Demolition order threatens one of Duncan's historic buildings

(Conclusion)

The gabled two-storey building at the northeast corner of Craig and Station Streets, boarded up and unsightly for the past two years or more while undergoing repairs and renovation that have stalled, has been ordered by Duncan council to come down within 45 days...

Wednesday, I told you how Harry Smith invested the money he'd made by selling his mining properties on Mount Sicker to open the Duncan's Emporium, then built what we've known in recent years as the home of the Red Balloon Toy Shop.

But this historic structure has known many businesses over the past century, some of them of significance to Duncan's and the Valley's development. Here it was that Harry started our first newspaper, the short-lived Duncan Enterprise. It wasn't until he sold his store to Pitt Peterson in 1904 that he finally succeeded as a publisher, in 1905 - upstairs in the same building, in his former offices, as a tenant, renting from Pitt Peterson.

"Once more we come to you and ask you to assist us to establish the 'Cowichan Leader' which we hope to make a permanent part of this thriving and progressive valley," he wrote in his introductory editorial.

This time, for the first time, the papers were printed in Duncan. Still small in format, he was awaiting the arrival of a larger press with which he promised to "issue a clean, up-todate newspaper giving space to all matters of interest..."

The Leader began to grow in size and in revenue. With his sons as delivery boy and apprentice pressman, Harry served as publisher and printer for three years then agreed to merge his operation with that of O.T. Smythe, owner of the competing Echo. Just a month later, Harry was out of the newspaper business altogether.

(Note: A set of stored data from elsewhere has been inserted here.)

(* ===== verification/Routing.v ===== *)
(** * The staged-decision router: [dispatch/routing/__init__.py]

    Rules 1 to 6 that map one completed claim (its sentinel) to the row's next
    state: advance, park, regress, complete or refuse. *)

From S2P Require Import Prelude.
From S2P Require Import PyStr.
From S2P Require Import Enums.
From S2P Require Import Tasks.
From S2P Require Import World.
From S2P Require Import Vocab.
From S2P Require Import RearmOwed.
From S2P Require Import Lifecycle.
From S2P Require Import Clients.
From S2P Require Import ScopeTier.
From S2P Require Import ReviewGates.
From S2P Require Import RowOutcome.
From S2P Require Import StageWalk.
From S2P Require Import GateBackoff.
From S2P Require Import ClaimEvidence.
From S2P Require Import StageFailure.

#[local] Open Scope cw_scope.

Definition _gate_block_backoff_enabled (c : option ClientConfig) : bool :=
  match c with None => true | Some c => c.(cc_gate_block_backoff_enabled) end.

Definition _PLAN_PARKED_REASON : string := "plan_parked".
Definition _UNKNOWN_CLIENT_REASON : string := "unknown_client".
Definition _INVALID_STAGE_REASON : string := "invalid_stage_config".
Definition _EARLIER_STAGE_REPORT_REASON : string := "earlier_stage_report".

Definition _is_finalize_approval_park (task : TicketTask) (last_result : json) : bool :=
  bool_decide (task.(stage) = Stage.FINALIZE) && is_finalize_park last_result.

Section Routing.
Context {C : Clock} {E : GateEnv}.

Definition _stage_advance_unchecked (clients : Clients) (disp url : option string)
  : M World unit :=
  t ← read id;
  match clients !! t.(client) with
  | None => park_gate _UNKNOWN_CLIENT_REASON QueueItemStatus.BLOCKED_ON_USER
              _UNKNOWN_CLIENT_REASON
  | Some client_cfg =>
      let stages := resolve_pipeline_stages t client_cfg in
      if negb (bool_decide (t.(stage) ∈ stages))
      then park_gate _INVALID_STAGE_REASON QueueItemStatus.BLOCKED_ON_USER
             _INVALID_STAGE_REASON
      else
        l ← py_last stages;
        if bool_decide (t.(stage) = l)
        then transition_task_status QueueItemStatus.COMPLETED disp url None false
        else _advance_task_pointer stages
  end.

(** The gates of Rule 1 that run ahead of the tier decision. *)
Definition approval_gate (task : TicketTask) (last_result : json) (clients : Clients)
  : option (M World unit) :=
  let at_review := bool_decide (task.(stage) = Stage.REVIEW) in
  if at_review && _should_gate_for_empty_diff task clients
  then Some _park_empty_diff_gate
  else if at_review && _should_gate_for_branch_staleness task clients
  then Some _park_branch_staleness_gate
  else if at_review && _should_gate_for_review_staleness task last_result clients
  then Some _park_review_staleness_gate
  else if at_review && _should_gate_for_review_health last_result
  then Some _park_review_health_gate
  else None.

Definition _route_scope_gated_approval (clients : Clients) (last_result : json)
  (disp url : option string) (claim_unproductive : bool) : M World unit :=
  base_ref ← read stage_base_ref;
  is_repeat ← _consume_finalize_regress_repeat base_ref;
  t ← read id;
  (match approval_gate t last_result clients with
   | Some park => park
   | None =>
       let tier := _resolve_scope_tier last_result t in
       let earlier_stage_report := _is_earlier_stage_report t last_result clients in
       if negb (opt_is tier SCOPE_TIER_SMALL) || earlier_stage_report
          || _is_finalize_approval_park t last_result
       then
         when (earlier_stage_report || negb (_gate_recipe_will_release t last_result clients))
           (needs_attention
              (if earlier_stage_report then _EARLIER_STAGE_REPORT_REASON
               else APPROVAL_GATE_REASON) "") ;;
         transition_task_status QueueItemStatus.BLOCKED_ON_USER disp None None
           claim_unproductive
       else if bool_decide (t.(stage) = Stage.REVIEW) && _should_force_hold_finalize t clients
       then _park_finalize_hold
       else if bool_decide (t.(stage) = Stage.REVIEW) && _should_gate_for_signoff t clients
       then _park_signoff_gate
       else _stage_advance_unchecked clients disp url
   end) ;;
  _record_scope_routing_decision last_result _RULE_SCOPE_GATED_APPROVAL ;;
  _maybe_emit_finalize_regress_repeat_signal is_repeat.

(** The gates of Rule 3, in order. *)
Definition success_gate (task : TicketTask) (last_result : json) (clients : Clients)
  : option (M World unit) :=
  let at_review := bool_decide (task.(stage) = Stage.REVIEW) in
  if bool_decide (task.(stage) = Stage.IMPL)
     && _should_gate_for_unconcluded_finalize_regress_merge task clients
  then Some _park_unconcluded_finalize_regress_merge_gate
  else if at_review && _should_gate_for_empty_diff task clients
  then Some _park_empty_diff_gate
  else if at_review && _should_gate_for_branch_staleness task clients
  then Some _park_branch_staleness_gate
  else if at_review && _should_gate_for_review_staleness task last_result clients
  then Some _park_review_staleness_gate
  else if at_review && _should_gate_for_review_health last_result
  then Some _park_review_health_gate
  else if at_review && _should_gate_for_scope_hint task last_result
  then Some _park_scope_hint_gate
  else if at_review && _should_force_hold_finalize task clients
  then Some _park_finalize_hold
  else if at_review && _should_gate_for_signoff task clients
  then Some _park_signoff_gate
  else None.

Definition _route_stage_success (clients : Clients) (disp url : option string)
  (last_result : json) : M World unit :=
  base_ref ← read stage_base_ref;
  is_repeat ← _consume_finalize_regress_repeat base_ref;
  t ← read id;
  (match success_gate t last_result clients with
   | Some park => park
   | None => _stage_advance_unchecked clients disp url
   end) ;;
  _record_scope_routing_decision last_result _RULE_STAGE_SUCCESS ;;
  _maybe_emit_finalize_regress_repeat_signal is_repeat.

(** The Rule 1-6 table, after the stage walk let the sentinel through. *)
Definition route_rules (st : option string) (last_result : json) (clients : Clients)
  (gate_fingerprint_stage_base_ref : option string) : M World unit :=
  t ← read id;
  let gate_fingerprint_stage := Stage.stage_value t.(stage) in
  let url := _extract_pr_url last_result in
  let blocker := jget "blocker" last_result in
  let blocker_reason := as_str (jget "reason" blocker) in
  let disp := Some (_hold_aware_disposition st blocker_reason) in
  let claim_unproductive := is_unproductive (extract_claim_evidence last_result) in
  assign (λ t, reset_gate_block_unless_gate t st blocker_reason) ;;
  if opt_in st SCOPE_GATED_APPROVAL_STATUSES then
    _route_scope_gated_approval clients last_result disp url claim_unproductive
  else if opt_in st PAUSED_FOR_USER_INPUT_STATUSES then
    needs_attention _PLAN_PARKED_REASON "" ;;
    transition_task_status QueueItemStatus.BLOCKED_ON_USER disp None None claim_unproductive
  else if opt_in st STAGE_SUCCESS_STATUSES then
    _route_stage_success clients disp url last_result
  else if opt_is st "merge_pending" then
    needs_attention "merge_pending" "" ;;
    transition_task_status QueueItemStatus.BLOCKED_ON_USER disp url None claim_unproductive
  else if opt_is st "no_op" then
    transition_task_status QueueItemStatus.COMPLETED (Some "no_op") None None false
  else if opt_in st STAGE_FAILURE_STATUSES then
    _route_stage_failure clients (default "" st) last_result blocker blocker_reason disp
      claim_unproductive
      (negb (is_gate_block st blocker_reason)
       || _gate_block_backoff_enabled (clients !! t.(client)))
      (Some gate_fingerprint_stage) gate_fingerprint_stage_base_ref
  else
    needs_attention "blocked" "" ;;
    transition_task_status QueueItemStatus.BLOCKED_ON_USER (Some "abandoned") None None
      claim_unproductive.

Besides managing a mining brokerage, a store and a newspaper,

Smith had helped found the Duncan Volunteer Fire Brigade, the A.F.A. M.'s Temple Lodge, and managed the Duncan Opera House. But he was again restless. He prospected in the Cowichan Lake area and with a partner operated the first

steam launch on the lake. After divesting himself of all local business interests he tried working as a foreman for a construction company in Nome, Alaska before opening what's said to have been Prince Rupert's first store, in 1906. In Stewart, 1907-13, he prospered as a merchant but lost it all and, after a failed attempt at coal mining, 1915 found him in California, market gardening and mining for chromium. In 1924 he joined his son Marshall in Alice Arm. He died in the Provincial Home in Kamloops, aged 82, in 1942.

Pitt Peterson merged, in 1910, with W.P. Jaynes to build the city's first department store, the

Cowichan Merchants Building.

Other prominent tenants in the old Emporium Building over the years have been the Island Drug Store, John's Clothing and IWA 1-180. Furniture dealer and auctioneer R.A. Thorpe also operated here.

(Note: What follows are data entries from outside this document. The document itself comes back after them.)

(** An accepted acquisition runs the block over the pushed lock. *)
Lemma guard_accepts w :
  path_held path w.(stack) = false →
  (_order_message lock w.(stack) = None ∨ w.(debug) = false) →
  NoDup (map hl_path w.(stack)) → stack_neutral block →
  ∃ w0, w0.(stack) = w.(stack) ∧ w0.(debug) = w.(debug)
    ∧ (_order_message lock w.(stack) = None → w0 = w)
    ∧ let w1 := entered lock w.(stack) w0 in
      w1.(stack) = w.(stack) ++ [lock]
      ∧ result (lock_guard name path rank block) w = result block w1
      ∧ exec (lock_guard name path rank block) w
        = exec (_emit GRelease lock w.(stack) false)
            ((exec block w1) <| stack := w.(stack) |>).
Proof.
  intros Hp Ho Hnd Hb.
  assert (Hck : ∃ w0, _check_order lock w.(stack) w = (inr tt, w0) ∧ w0.(stack) = w.(stack)
                      ∧ w0.(debug) = w.(debug)
                      ∧ (_order_message lock w.(stack) = None → w0 = w)).
  { rewrite check_order_run. destruct (_order_message lock w.(stack)) eqn:E; [|by eexists].
    destruct Ho as [|Hd]; [done|]. cbv zeta. rewrite Hd. eexists. split; [done|].
    unfold exec. rewrite emit_run. by destruct (observer w). }
  destruct Hck as (w0 & Hck & Hs0 & Hd0 & Hw0). exists w0. split; [done|]. split; [done|].
  split; [done|]. cbv zeta.
  set (w1 := entered lock w.(stack) w0).
  assert (Hs1 : w1.(stack) = w.(stack) ++ [lock]).
  { unfold w1, entered. rewrite emit_stack. cbn [stack]. by rewrite <- Hs0. }
  assert (Hnd1 : NoDup (map hl_path w1.(stack))).
  { rewrite Hs1, map_app. apply NoDup_app. split; [done|]. split; [|apply NoDup_singleton].
    intros x Hx ->%list_elem_of_singleton. by apply path_held_false in Hp. }
  assert (Hnin : lock ∉ w.(stack)).
  { intros Hin. apply path_held_false in Hp. apply Hp. by apply (list_elem_of_fmap_2 hl_path) in Hin. }
  pose proof (Hb w1 Hnd1) as Hn.
  assert (Hrun : lock_guard name path rank block w
    = tryfinally (_emit GAcquire lock w.(stack) false ;; block) (pop_lock lock)
        (w0 <| stack := w0.(stack) ++ [lock] |>)).
  { unfold lock_guard at 1, mbind at 1, M_bind at 1, gets at 1, _check_reentry.
    cbn [hl_path]. rewrite Hp. cbn [negb]. unfold mbind at 1, M_bind at 1. cbn [mret M_ret].
    unfold mbind at 1, M_bind at 1. fold lock. rewrite Hck. reflexivity. }
  assert (Hin : (_emit GAcquire lock w.(stack) false ;; block)
                  (w0 <| stack := w0.(stack) ++ [lock] |>) = block w1).
  { unfold mbind, M_bind, w1, entered, exec. rewrite !emit_run. reflexivity. }
  split; [done|]. unfold result, exec. rewrite Hrun. unfold tryfinally. rewrite Hin.
  unfold exec in Hn. destruct (block w1) as [r w2]. cbn [snd fst] in *.
  rewrite (pop_last w.(stack)); [done|done|by rewrite Hn].
Qed.
End Guard.

(** A thread's program: its guarded blocks, in the order it enters them. *)
Inductive guard_prog :=
  | PDone
  | PRaise (e : exn)
  | PSeq (p q : guard_prog)
  | PGuarded (name path : string) (rank : LockRank.LockRank) (p : guard_prog).

Fixpoint run_prog (p : guard_prog) : M GuardWorld unit :=
  match p with
  | PDone => mret tt
  | PRaise e => raise e
  | PSeq p q => run_prog p ;; run_prog q
  | PGuarded name path rank p => lock_guard name path rank (run_prog p)
  end.

(** The exceptions a program raises of its own. *)
Fixpoint prog_raises (p : guard_prog) : list exn :=
  match p with
  | PDone => []
  | PRaise e => [e]
  | PSeq p q => prog_raises p ++ prog_raises q
  | PGuarded _ _ _ p => prog_raises p
  end.

Definition is_lock_refusal (e : exn) : bool :=
  match e with CwLockReentrancyError _ _ | CwLockOrderError _ _ => true | _ => false end.

Definition guard_ok (e : GuardEvent) : Prop :=
  e.(ge_kind) = GAcquire → disciplined (e.(ge_held_snapshot) ++ [e.(ge_lock)]).

(** What a run promises from a world with distinct held paths: the stack and
    the flags come back, an exception is the program's own or a refusal, and
    in debug mode over a disciplined stack every acquisition is disciplined. *)
Definition run_promise {A} (own : list exn) (m : M GuardWorld A) : Prop :=
  ∀ w, NoDup (map hl_path w.(stack)) →
    let w' := exec m w in
    w'.(stack) = w.(stack) ∧ w'.(debug) = w.(debug)
    ∧ (∀ e, result m w = inl e → e ∈ own ∨ is_lock_refusal e = true)
    ∧ (w.(debug) = true → disciplined w.(stack) →
       ∃ evs, w'.(guard_log) = w.(guard_log) ++ evs ∧ Forall guard_ok evs).

Lemma emit_promise k l s b w :
  (k = GAcquire → disciplined (s ++ [l])) →
  let w' := exec (_emit k l s b) w in
  w'.(stack) = w.(stack) ∧ w'.(debug) = w.(debug)
  ∧ ∃ evs, w'.(guard_log) = w.(guard_log) ++ evs ∧ Forall guard_ok evs.
Proof.
  intros Hk. cbv zeta. unfold exec. rewrite emit_run. destruct (observer w).
  - split_and!; [done..|]. eexists [_]. split; [done|]. by constructor.
  - split_and!; [done..|]. exists []. by rewrite app_nil_r.
Qed.

Lemma promise_seq {A B} own1 own2 (m : M GuardWorld A) (k : M GuardWorld B) :
  run_promise own1 m → run_promise own2 k → run_promise (own1 ++ own2) (m ;; k).
Proof.
  intros Hm Hk w Hnd. cbv zeta. destruct (Hm w Hnd) as (S1 & D1 & E1 & L1).
  unfold result, exec, mbind, M_bind in *. destruct (m w) as [[e|a] w1]; cbn [fst snd] in *.
  - split_and!; [done|done|..].
    + intros e' [= <-]. destruct (E1 e eq_refl); [left; set_solver|by right].
    + done.
  - rewrite <- S1 in Hnd. destruct (Hk w1 Hnd) as (S2 & D2 & E2 & L2).
    unfold result, exec in *. destruct (k w1) as [r w2]; cbn [fst snd] in *.
    split_and!; [congruence|congruence|..].
    + intros e Hr. destruct (E2 e Hr); [left; set_solver|by right].
    + intros Hd Hdis. destruct (L1 Hd Hdis) as (evs1 & G1 & F1).
      rewrite D1, S1 in L2. destruct (L2 Hd Hdis) as (evs2 & G2 & F2).
      exists (evs1 ++ evs2). rewrite G2, G1, app_assoc. split; [done|by apply Forall_app].
Qed.

Lemma promise_guard {A} own name path rank (block : M GuardWorld A) :
  run_promise own block → run_promise own (lock_guard name path rank block).
Proof.
  intros Hb w Hnd. cbv zeta. set (lock := mkHeldLock name path rank).
  assert (Hrefuse : ∀ (e : exn) k b, is_lock_refusal e = true → k ≠ GAcquire →
    lock_guard name path rank block w = (inl e, exec (_emit k lock w.(stack) b) w) →
    let w' := exec (lock_guard name path rank block) w in
    w'.(stack) = w.(stack) ∧ w'.(debug) = w.(debug)
    ∧ (∀ e, result (lock_guard name path rank block) w = inl e → e ∈ own ∨ is_lock_refusal e = true)
    ∧ (w.(debug) = true → disciplined w.(stack) →
       ∃ evs, w'.(guard_log) = w.(guard_log) ++ evs ∧ Forall guard_ok evs)).
  { intros e k b He Hk Hrun. cbv zeta. unfold result. rewrite (surjective_pairing (lock_guard _ _ _ _ _)) in Hrun.
    injection Hrun as H1 H2. unfold exec at 1 2 3. rewrite H2, H1.
    destruct (emit_promise k lock w.(stack) b w) as (P1 & P2 & P3); [by intros|].
    split_and!; [done|done| |done]. intros e' [= <-]. by right. }
  destruct (path_held path w.(stack)) eqn:Hp;
    [by eapply Hrefuse; [| |apply guard_reentry]|].
  destruct (decide (_order_message lock w.(stack) = None ∨ w.(debug) = false)) as [Ho|Ho]; cycle 1.
  { apply Decidable.not_or in Ho as [Ho Hd]. apply not_false_is_true in Hd.
    by eapply Hrefuse; [| |apply guard_order]. }
  clear Hrefuse. assert (Hn : stack_neutral block) by (intros w1 Hw1; apply (Hb w1 Hw1)).
  destruct (guard_accepts name path rank block w Hp Ho Hnd Hn)
    as (w0 & S0 & D0 & W0 & S1 & R1 & X1). cbv zeta in S1, R1, X1.
  fold lock in W0, S1, R1, X1, Ho.
  rewrite R1, X1. set (w1 := entered lock w.(stack) w0) in *.
  assert (Hd1 : w1.(debug) = w.(debug)).
  { rewrite <- D0. unfold w1, entered, exec. rewrite emit_run. by destruct (observer _). }
  assert (Hnd1 : NoDup (map hl_path w1.(stack))).
  { rewrite S1, map_app. apply NoDup_app. split; [done|]. split; [|apply NoDup_singleton].
    intros x Hx ->%list_elem_of_singleton. by apply path_held_false in Hp. }
  destruct (Hb w1 Hnd1) as (S2 & D2 & E2 & L2).
  destruct (emit_promise GRelease lock w.(stack) false
    ((exec block w1) <| stack := w.(stack) |>)) as (P1 & P2 & evs3 & P3 & F3); [done|].
  split_and!; [done|by rewrite P2; cbn; congruence|done|].
  intros Hd Hdis. destruct Ho as [Ho|]; [|congruence].
  assert (Hdl : disciplined (w.(stack) ++ [lock])) by by apply disciplined_snoc.
  destruct L2 as (evs2 & L2 & F2); [congruence|by rewrite S1|].
  destruct (emit_promise GAcquire lock w.(stack) false
    (w0 <| stack := w0.(stack) ++ [lock] |>)) as (_ & _ & evs1 & L1 & F1); [done|].
  exists (evs1 ++ evs2 ++ evs3). split; [|by rewrite !Forall_app].
  rewrite P3. cbn [guard_log]. change (guard_log (exec block w1) ++ evs3
    = guard_log w ++ evs1 ++ evs2 ++ evs3).
  rewrite L2. fold (entered lock w.(stack) w0) in L1. fold w1 in L1. rewrite L1.
  rewrite W0 by done. cbn. by rewrite !app_assoc.
Qed.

It was upstairs that manager A.W. Hanham opened the first branch of the Bank of British North America in 1905, he and his assistant making so much noise that newspaper publisher and fellow tenant Harry Smith shut down his press to investigate, then stayed to help. The bank didn't stay long, moving into its own premises down the block (today's Bank of Montreal) three months later.

During the First World War, when Duncan had the highest enlistment rate per capita in all of Canada, the latest dispatches from Europe would arrive at the telegraph office in the train station, to be printed out and hung in the windows of Island Drugs. This being before radio and TV, it was the quickest way for Valley residents to know what was

happening at the Front - and to learn of the latest casualties of their friends and colleagues. Some emotional scenes must have been enacted on the sidewalk here...

In short, this landmark building is one of Duncan's oldest and most historic. After being damaged by a city-operated snowplow and, again, allegedly, during the city's revitalization of Craig Street, the issue of liability is in the courts. After five years and extensive repairs at considerable cost, which include new foundations, the building remains boarded up, much to the dismay of downtown merchants.

Last week, the City issued a demolition order. If it does come down Duncan will lose one of its most prized heritage buildings. This may restore downtown aesthetics but it seems a shame that, having stood now for more than a century, and having had expensive repairs, Harry Smith's Emporium can't go on indefinitely.